At this week’s Consumer Electronics Show in Las Vegas, Swiss company Astrocast is announcing the launch of three pilots of its low-Earth-orbit nanosatellite network for IoT applications such as asset tracking.
 
The pilots with Actia, Marine Instruments and Swiss Fresh Water highlight the power of satellite networks to deliver affordable communications to the world’s most remote areas. Designed for IoT, the two-way system allows companies to monitor and control their remote assets, including over-the-air upgrades at lower latency and cost than existing satellite communications networks.
 
Astrocast is showing its satellites and Astronode communications module in the Westgate IoT Infrastructure Pavilion on stand 2221.
 
“Our onboard telematics equipment is designed to support some of the toughest work, in the most remote areas of the world,” said Philippe Cabon, CTO of Actia. “Agriculture, construction and transportation companies are among the many companies relying on us to keep connected vehicles. Astrocast will help us to connect vehicles everywhere.”
 
Only ten per cent of the world is covered by cellular networks and less than one per cent is covered by IoT networks such as LoRaWan or Sigfox. With the launch of its first L-band, two-way communications nanosatellite in December, Astrocast plans to deliver global accessibility at an affordable price.
 
Satellite communications can be cost prohibitive for many companies. This lets small companies such as Swiss Fresh Water, that brings water purification to remote villages around the world, monitor their machines from anywhere.
 
“When we started this project, we knew we had the right tools and technology to bring clean water to the world,” said Jean-Luc Mossier, executive chairman of Swiss Fresh Water. “Our water stations are at the centre of some very remote villages and are a lifeline to those communities. With Astrocast, we can make sure these treatment machines are producing clean drinking water and remotely perform maintenance to ensure their operations.”
 
Astrocast is a nanosatellite network of 64 CubeSats designed to transmit and receive low bandwidth data from IoT devices. It delivers:

  • 100% coverage of the globe including remote areas;
  • Low latency low-Earth-orbit network;
  • Two-way communications;
  • L and S band frequencies;
  • Communication module smaller than a credit card designed in partnership with Airbus;
  • 256bit encryption with multi-level security; and
  • Web application for monitoring assets and subscription plan.

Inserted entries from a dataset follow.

(** * uzudt: the resumable annotation pipeline

    A shallow embedding of
      - [uzudt/annotator.py]       (the Record Converter, [tokens_to_conllu]),
      - [scripts/annotate_batch.py] (the Checkpoint Resolver
        [get_last_processed_index] and the Pipeline Orchestrator [main]),
    with the two adapters of [uzudt/openai_client.py] and
    [uzudt/validator.py] as oracles of the orchestrator.

    Conventions.  Python [int] is [Z]; Python [str] is [string], read at
    the ASCII level: a byte above 127 is carried through unchanged and is
    neither a digit nor white space for [int()], [strip()] and
    [splitlines()].  [lower()] is modelled on the letters A to Z:
    Python lowercases letters outside the ASCII range too, so a
    statement about a lowercased text is made for ASCII text.  The
    interpreter's limit on the number of digits [int()] and [str()]
    convert is not modelled.
    Files are text files on a POSIX system: a newline is written as it
    is.  An exception is an instance of [Exception], which is what the
    [except] clause of [main] catches.  Console messages are left out. *)

From Stdlib Require Import ZArith Lia Ascii String.
From stdpp Require Import base tactics option list strings pretty gmap.

Open Scope Z_scope.

(** ** Python's string primitives *)

Module Py.

Definition LF : ascii := "010"%char.
Definition CR : ascii := "013"%char.
Definition TAB : ascii := "009"%char.

Definition nl : string := String LF "".
Definition tab : string := String TAB "".

Definition code (c : ascii) : N := N_of_ascii c.

(** [Py_ISSPACE]: the white space [int()] skips around a literal. *)
Definition isspace_c (c : ascii) : bool :=
  ((9 <=? code c) && (code c <=? 13) || (code c =? 32))%N.

(** [str.isspace] on one ASCII character: what [strip()] removes. *)
Definition isspace (c : ascii) : bool :=
  ((9 <=? code c) && (code c <=? 13)
   || (28 <=? code c) && (code c <=? 32))%N.

Definition isdigit (c : ascii) : bool :=
  ((48 <=? code c) && (code c <=? 57))%N.

Definition digit_val (c : ascii) : Z := Z.of_N (code c) - 48.

(** [s.lower()] on ASCII text: the letters A to Z become a to z.  On
    letters outside the ASCII range Python's [lower()] does more. *)
Definition lower_c (c : ascii) : ascii :=
  if ((65 <=? code c) && (code c <=? 90))%N
  then ascii_of_N (code c + 32) else c.

Fixpoint lower (s : string) : string :=
  match s with
  | EmptyString => EmptyString
  | String c s' => String (lower_c c) (lower s')
  end.

(** [sep.join(parts)] *)
Fixpoint join (sep : string) (parts : list string) : string :=
  match parts with
  | [] => ""
  | [p] => p
  | p :: rest => p +:+ sep +:+ join sep rest
  end.

(** [s.lstrip()], [s.rstrip()] and [s.strip()] *)
Fixpoint lstrip (s : string) : string :=
  match s with
  | String c s' => if isspace c then lstrip s' else s
  | EmptyString => EmptyString
  end.

Definition rstrip (s : string) : string :=
  String.rev (lstrip (String.rev s)).
(** C6. [apply_watermark] leaves its input alone.  Run on a store of
    image objects with an RGBA watermark, it returns a new object, one
    that was not in the store; every object that was there, the input
    image and the watermark among them, holds afterwards the pixels it
    held before; and the new object is the RGBA copy of the input with
    the watermark pasted at the anchor, each pixel under the watermark
    blended with the alpha byte of the watermark pixel as the mask. *)
Theorem apply_watermark_fresh_copy `{Pillow} (h : store) (image watermark : positive)
        (im wm : Image) (position : string) (padding : Z) :
  h !! image = Some im -> h !! watermark = Some wm -> mode wm = "RGBA" ->
  exists (l : positive) (h' : store) (r : Image),
    Obj.apply_watermark image watermark position padding h = (Returned l, h') /\
    h !! l = None /\
    h' !! l = Some r /\
    (forall l', is_Some (h !! l') -> h' !! l' = h !! l') /\
    h' !! image = Some im /\
    apply_watermark im wm position padding = Returned r /\
    let '(x, y) := anchor position padding (width im) (height im)
                          (width wm) (height wm) in
    r = mkImage "RGBA" (width im) (height im)
          (fun i j =>
             if in_box (x, y) wm i j
             then map_bands (BLEND (alpha_of (pix wm (i - x) (j - y))))
                            (pix (ensure_rgba im) i j) (pix wm (i - x) (j - y))
             else pix (ensure_rgba im) i j).
Proof.
  intros Him Hwm Hmode.
  pose proof (apply_watermark_paste im wm position padding) as Hval.
  pose proof Hval as Hpaste.
  rewrite paste_self_mask in Hval by (auto using ensure_rgba_mode).
  rewrite Hval in Hpaste. symmetry in Hpaste.
  destruct (ensure_rgba_size im) as [Hw Hh].
  rewrite <- Hw, <- Hh in Hpaste at 1.
  set (r := mkImage "RGBA" _ _ _) in *.
  unfold Obj.apply_watermark.
  rewrite (bind_returned _ _ _ _ _ (deref_some _ _ _ Him)).
  destruct (negb (String.eqb (mode im) "RGBA")) eqn:Em.
  - (* the input is converted first: two objects are allocated *)
    assert (Eb : ensure_rgba im = convert im "RGBA")
      by (unfold ensure_rgba; now rewrite Em).
    set (l1 := fresh (dom h)). set (h1 := <[l1 := convert im "RGBA"]> h).
    assert (Hl1 : h !! l1 = None) by apply fresh_lookup.
    assert (Hframe1 : forall l', is_Some (h !! l') -> h1 !! l' = h !! l')
      by (intros; now apply lookup_alloc_other).
    rewrite (bind_returned _ _ h h1 l1).
    2:{ apply (alloc_from h image im (fun x => convert x "RGBA") Him). }
    rewrite (copy_then_paste h1 l1 watermark (convert im "RGBA") wm position padding r).
    2:{ apply lookup_insert_eq. }
    2:{ rewrite Hframe1; eauto. }
    2:{ rewrite <- Eb. exact Hpaste. }
    set (l2 := fresh (dom h1)).
    assert (Hl2 : h1 !! l2 = None) by apply fresh_lookup.
    assert (Hl2' : h !! l2 = None).
    { destruct (h !! l2) eqn:E; [| reflexivity].
      rewrite <- Hframe1 in E by eauto. congruence. }
    assert (Hframe : forall l', is_Some (h !! l') ->
              <[l2 := r]> (<[l2 := convert im "RGBA"]> h1) !! l' = h !! l').
    { intros l' Hl'. assert (l' <> l2) by (intros ->; destruct Hl'; congruence).
      rewrite !lookup_insert_ne by congruence. now apply Hframe1. }
    exists l2, (<[l2 := r]> (<[l2 := convert im "RGBA"]> h1)), r.
    split; [reflexivity |]. split; [exact Hl2' |].
    split; [apply lookup_insert_eq |]. split; [exact Hframe |].
    split; [rewrite Hframe; eauto |]. split; [exact Hval |].
    unfold r. rewrite Hw, Hh.
    destruct (anchor _ _ _ _ _ _) as [x y]. reflexivity.
  - (* the input is RGBA already: one object is allocated *)
    assert (Eb : ensure_rgba im = im) by (unfold ensure_rgba; now rewrite Em).
    rewrite (bind_returned _ _ h h image) by reflexivity.
    rewrite (copy_then_paste h image watermark im wm position padding r Him Hwm).
    2:{ rewrite Eb in Hpaste. exact Hpaste. }
    set (l2 := fresh (dom h)).
    assert (Hl2 : h !! l2 = None) by apply fresh_lookup.
    assert (Hframe : forall l', is_Some (h !! l') ->
              <[l2 := r]> (<[l2 := im]> h) !! l' = h !! l').
    { intros l' Hl'. assert (l' <> l2) by (intros ->; destruct Hl'; congruence).
      now rewrite !lookup_insert_ne by congruence. }
    exists l2, (<[l2 := r]> (<[l2 := im]> h)), r.
    split; [reflexivity |]. split; [exact Hl2 |].
    split; [apply lookup_insert_eq |]. split; [exact Hframe |].
    split; [rewrite Hframe; eauto |]. split; [exact Hval |].
    unfold r. rewrite Hw, Hh.
    destruct (anchor _ _ _ _ _ _) as [x y]. reflexivity.
Qed.

Lemma apply_watermark_fresh_copy_witness :
  exists l h',
    @Obj.apply_watermark Plain.pillow 1%positive 2%positive "top_right" 20 Demo.store0
    = (Returned l, h') /\
    Demo.store0 !! l = None /\
    h' !! 1%positive = Some (Demo.photo 100 80).
Proof.
  destruct (@apply_watermark_fresh_copy Plain.pillow Demo.store0 1%positive 2%positive
              (Demo.photo 100 80) Demo.logo_image "top_right" 20
              ltac:(vm_compute; reflexivity) ltac:(vm_compute; reflexivity)
              ltac:(reflexivity))
    as (l & h' & r & Hrun & Hfresh & _ & _ & Hin & _).
  exists l, h'. auto.
Defined.

(** * The steps of the script and the world *)

Section Steps.
Context `{Pillow}.

Lemma Image_open_world (p : path) (w w' : world) (o : outcome Image) :
  Image_open p w = (o, w') -> w' = w.
Proof.
  unfold Image_open. destruct (files w !! p) as [[| [f q im |]] |];
    now intros [= _ <-].
Qed.

Lemma Image_open_file (p : path) (w : world) (f : string) (q : Z) (im : Image) :
  files w !! p = Some (File (Encoded f q im)) ->
  Image_open p w = (Returned (decode f q im), w).
Proof. intros E. unfold Image_open. now rewrite E. Qed.

Lemma Image_open_not_exited (p : path) (w w' : world) (c : Z) :
  Image_open p w <> (Exited c, w').
Proof.
  unfold Image_open. destruct (files w !! p) as [[| [f q im |]] |]; discriminate.
Qed.

Lemma load_logo_world (p : path) (ww : Z) (w w' : world) (o : outcome Image) :
  load_logo p ww w = (o, w') -> w' = w.
Proof.
  unfold load_logo. intros E.
  apply bind_inv in E as [(a & s' & E1 & E2) | [(e & E1 & _) | (c & E1 & _)]].
  - apply Image_open_world in E1 as ->. unfold lift in E2. now injection E2.
  - now apply Image_open_world in E1.
  - now apply Image_open_world in E1.
Qed.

“It is very important for our customers to be able to track and monitor their marine buoys, especially deep at sea and in extreme conditions,” said Francisco Pino, co-owner of Marine Instruments. “Our collaboration with Astrocast will make monitoring and controlling IoT devices in remote areas more feasible, especially when the area is hundreds of thousands of nautical miles wide.”
 
The Astrocast pilots will continue throughout the first quarter of 2019.
 
“The growth of IoT devices for commercial purposes is outpacing anything the analysts predicted,” said Fabien Jordan, CEO of Astrocast. “And in many cases these devices are performing tasks that are impacting the lives of entire populations. Astrocast is helping make world changing new IoT applications possible.”
 
Airbus and Astrocast have developed a low-cost ASIC and module that provides a power efficient satellite modem for IoT applications. The constellation will consist of 64 CubeSat satellites in low-Earth-orbit and will provide low latency global coverage. Astrocast was founded in 2014 by the developers of Swiss Cube, one of the longest lasting, operational nanosatellites in space.